I was once the head of HR for Aetna’s financial division and reported directly to the CFO. Then a colleague asked me to consider a two-year assignment to re-engineer the HR operating model for the entire company, as well as the systems and technology that would be used to support the HR organization companywide. There would be no staff budgeted for me, and I would be reporting to someone who reported to the head of HR (so that’s a level below my current level on the org chart). There had already been two people in the role, neither of whom had done very well. Now she wanted me in the position.

But I was already in a position that had developed a positive reputation. I had a sizeable staff and I was reporting directly to the CFO, who told me this new opportunity was a terrible idea. Naturally, I said no. Four times. But she was persistent, which is what made her so good at her job overall. She pointed out to me that this experience would position me later for a larger corporate role because it would more broadly touch areas across the company. And my influence would be significant: I would be redefining how HR people interact with the business throughout the organization.
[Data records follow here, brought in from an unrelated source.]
(* ===== verification/Agent.v ===== *)
(** * Agent: the event path, the commands and the main loop

    [agent/include/agent.h], [agent/src/agent.cpp] and [agent/src/main.cpp]: naming a
    process's container, the container filter, the map of buffers with the three
    things an event triggers (window flush, expiry of dumps, clean-up of idle
    buffers), the handlers the HTTP server calls, the BPF start-up and the
    polling loop.  [regex_search] is [std::regex_search] on the operator's own
    pattern, [None] for the [std::regex_error] it may throw. *)

From S2P Require Export Ebpf Buffer.
From S2P Require Import DockerMapper ContainerMapper PolicyEnforcer AgentServer.

#[local] Open Scope Z_scope.

(** The handles [initBpf] fills; [true] is a non-null pointer. *)
Record BpfState := MkBpfState {
  ringbuf_ : bool;
  tp_link_ : bool;
  bpf_obj_ : bool;
  bpf_fd_ : Z;
}.

Definition no_bpf : BpfState := MkBpfState false false false (-1).

(** The members of [Agent] that the event path and the commands use.  The null or
    non-null mappers and enforcer are options. *)
Record Agent := MkAgent {
  config_ : AgentConfig;
  dockerMapper_ : option DockerMapper.t;
  containerMapper_ : option ContainerMapper.t;
  policyEnforcer_ : option PolicyEnforcer.t;
  buffers_ : gmap string ContainerBuffer;
  lastBufferCleanupNs_ : Z;
}.

Definition set_buffers (bs : gmap string ContainerBuffer) (a : Agent) : Agent :=
  let 'MkAgent c d m p _ l := a in MkAgent c d m p bs l.
Definition set_mappers (d : option DockerMapper.t) (m : option ContainerMapper.t) (a : Agent)
    : Agent :=
  let 'MkAgent c _ _ p b l := a in MkAgent c d m p b l.
Definition set_enforcer (p : option PolicyEnforcer.t) (a : Agent) : Agent :=
  let 'MkAgent c d m _ b l := a in MkAgent c d m p b l.
Definition set_cleanup (ts : Z) (a : Agent) : Agent :=
  let 'MkAgent c d m p b _ := a in MkAgent c d m p b ts.

Definition kCleanupIntervalNs : Z := 60 * 1000000000.
Definition kInactiveThresholdNs : Z := 300 * 1000000000.
Definition kBpfObjFile : string := "deepkernel.bpf.o".
Definition EINTR : Z := 4.

(** [buffers_[id]], inserting a default-constructed buffer. *)
Definition buffer_at (a : Agent) (id : string) : ContainerBuffer :=
  default new_buffer (buffers_ a !! id).

Definition mapped_event (evt : KernelSyscallEvent) : SyscallEvent := {|
  tsNs := ts_ns evt;
  pid := k_pid evt;
  tid := k_tid evt;
  cgroupId := cgroup_id evt;
  syscallId := syscall_id evt;
  argClass := arg_class evt;
  argBucket := arg_bucket evt;
|}.

(** The mapper settings the constructor copies from the configuration. *)
Definition mapper_config (cfg : AgentConfig) : ContainerMapper.Config :=
  ContainerMapper.MkConfig (dockerSocketPath cfg) (containerdSocketPath cfg)
    (crioSocketPath cfg) (crictlPath cfg) (containerMapCacheTTL cfg) (enableKubernetesApi cfg)
    (preferPodName cfg).

(** A buffer [cleanupInactiveBuffers] erases. *)
Definition idle (nowNs : Z) (b : ContainerBuffer) : bool :=
  (kInactiveThresholdNs <? u64 (nowNs - lastEventTsNs b))
  && negb (isLongDumpActive b)
  && match currentShortWindow b with [] => true | _ => false end.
I ended up accepting the assignment. And that’s when I started getting sympathy cards from people. They thought I was being demoted. I moved from a downtown office that had windows on three sides to a desk that was surrounded by temporary walls that didn’t even reach to the ceiling. The department leaders I had to work with thought the whole thing was a big waste of time. And, oh, by the way, they had their own people working on the project, so they didn’t need my help, thank you very much. My message to them was, “We’re all in this together, so let’s figure out how we’re going to do this.” They came to their own realization that the old model of working in silos was preventing them from the benefits of working together.

The project was completed in a year’s time, instead of the previous estimate of two years. And my future was uncertain. My old finance role was already filled so I couldn’t go back there. My husband and I spent hours talking about what would come next. What’s the worst that could happen? Aetna had one of the most generous severance packages in the U.S at the time, so walking away wasn’t the worst scenario in the world. But I didn’t want that option.
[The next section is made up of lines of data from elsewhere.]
Lemma cleanup_one_alone now sh id :
  is_Some (buffers_ (sh_agent sh) !! id) →
  ∃ sh', silently (W:=W) (cleanup_one now (sh_inserts sh) id) sh tt sh' ∧ cleaned_one now id sh sh'.
Proof.
  intros [b Hb].
  assert (Hd : deref (id, erased_count id sh) sh = Some b)
    by (unfold deref; cbn [fst snd]; by rewrite decide_True).
  set (sh' := if idle now b
       then MkShared (set_buffers (delete id (buffers_ (sh_agent sh))) (sh_agent sh))
              (<[id := S (erased_count id sh)]> (sh_erased sh)) (sh_inserts sh)
       else sh).
  exists sh'. split.
  - unfold cleanup_one. eapply silently_bind; [intros σ; cbn; by rewrite decide_True by done|].
    do 3 (eapply silently_bind; [by apply on_observe|]).
    change (silently (W:=W) (if idle now b then erase_at (sh_inserts sh) id else advance (sh_inserts sh))
      sh tt sh').
    subst sh'. destruct (idle now b); intros σ; cbn; by rewrite decide_True by done.
  - subst sh'. split_and!; [by destruct (idle now b)| |].
    + destruct (idle now b); cbn [sh_agent]; [by rewrite buffers_set_buffers|by rewrite set_buffers_same].
    + intros c. destruct (decide (c = id)) as [->|Hne].
      * rewrite Hb. cbn [mbind option_bind]. destruct (idle now b); [|done].
        cbn [sh_agent]. by rewrite buffers_set_buffers, lookup_delete_eq.
      * destruct (idle now b); [|done]. cbn [sh_agent].
        by rewrite buffers_set_buffers, lookup_delete_ne.
Qed.

Lemma cleanup_each_alone now ids sh :
  NoDup ids → (∀ id, id ∈ ids → is_Some (buffers_ (sh_agent sh) !! id)) →
  ∃ sh', silently (W:=W) (each (cleanup_one now (sh_inserts sh)) ids) sh tt sh'
    ∧ sh_agent sh' = set_buffers (buffers_ (sh_agent sh')) (sh_agent sh)
    ∧ ∀ c, buffers_ (sh_agent sh') !! c =
        if decide (c ∈ ids) then b ← buffers_ (sh_agent sh) !! c; if idle now b then None else Some b
        else buffers_ (sh_agent sh) !! c.
Proof.
  revert sh. induction ids as [|id ids IH]; intros sh Hnd Hids; cbn [each].
  { exists sh. split_and!; [done|by rewrite set_buffers_same|done]. }
  apply NoDup_cons in Hnd as [Hid Hnd].
  destruct (cleanup_one_alone now sh id) as (sh1 & Hs1 & Hi & Ha & Hc); [apply Hids; by left|].
  destruct (IH sh1 Hnd) as (sh2 & Hs2 & Ha2 & Hc2).
  { intros id' Hid'. rewrite Hc, decide_False by (by intros ->). apply Hids. by right. }
  exists sh2. split_and!.
  - eapply silently_bind; [exact Hs1|]. by rewrite Hi in Hs2.
  - rewrite Ha2, Ha at 1. by rewrite set_buffers_twice.
  - intros c. rewrite Hc2, Hc. destruct (decide (c = id)) as [->|Hne].
    + rewrite decide_False, decide_True by (done || by left). done.
    + apply decide_ext. rewrite elem_of_cons. naive_solver.
Qed.

Lemma cleanupInactiveBuffers_alone now sh :
  (∀ l, erase_order l ≡ₚ l) →
  ∃ sh', silently (W:=W) (cleanupInactiveBuffers_thread erase_order now) sh tt sh'
    ∧ sh_agent sh' = cleanupInactiveBuffers now (sh_agent sh).
Proof.
  intros Ho. unfold cleanupInactiveBuffers_thread, cleanupInactiveBuffers.
  destruct (_ <? kCleanupIntervalNs) eqn:He.
  { exists sh. split; [|done]. eapply silently_bind; [done|]. by rewrite He. }
  set (sh0 := with_agent (set_cleanup now (sh_agent sh)) sh).
  assert (H0 : sh_agent sh0 = set_cleanup now (sh_agent sh)) by by destruct sh.
  assert (Hb0 : buffers_ (sh_agent sh0) = buffers_ (sh_agent sh)) by (rewrite H0; by destruct (sh_agent sh)).
  destruct (cleanup_each_alone now (erase_order (map_to_list (buffers_ (sh_agent sh0))).*1) sh0)
    as (sh' & Hs & Ha & Hc).
  { rewrite Ho. apply NoDup_fst_map_to_list. }
  { intros id Hid. rewrite Ho in Hid. apply list_elem_of_fmap in Hid as ([id' b] & -> & Hb).
    apply elem_of_map_to_list in Hb. by exists b. }
  exists sh'. split.
  - eapply silently_bind; [done|]. rewrite He. eapply silently_bind; [done|].
    eapply silently_bind; [done|]. exact Hs.
  - rewrite Ha, H0. f_equal. rewrite <-Hb0 in *. apply map_eq. intros c. rewrite Hc, map_lookup_filter.
    destruct (buffers_ (sh_agent sh0) !! c) as [b|] eqn:Hb; cbn [mbind option_bind]; [|by case_decide].
    rewrite decide_True.
    + case_guard as Hg; cbn [snd] in Hg; cbn [mret option_ret mbind option_bind];
        [by rewrite Hg|by apply not_false_is_true in Hg as ->].
    + rewrite Ho. apply list_elem_of_fmap. exists (c, b). split; [done|]. by apply elem_of_map_to_list.
Qed.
To my great relief, the head of HR came to me and asked, “What would you like to do next?” I became the HR officer for all the corporate areas: law, technology, HR and finance. Finance ended up coming back under me after all.

Every successful career story has those moments in time when hard choices have to be made. In retrospect, those moments of truth—assuming they work out—have a “meant to be” conclusion in the retelling. But it never feels quite that way going into the experience, with no guaranteed positive outcome. Still, it’s those white-knuckle “Should I? Shouldn’t I?” moments that make a fascinating HR career over time, with great lessons to learn and teach with each risk taken. And, as they say, “the one with the best stories wins.”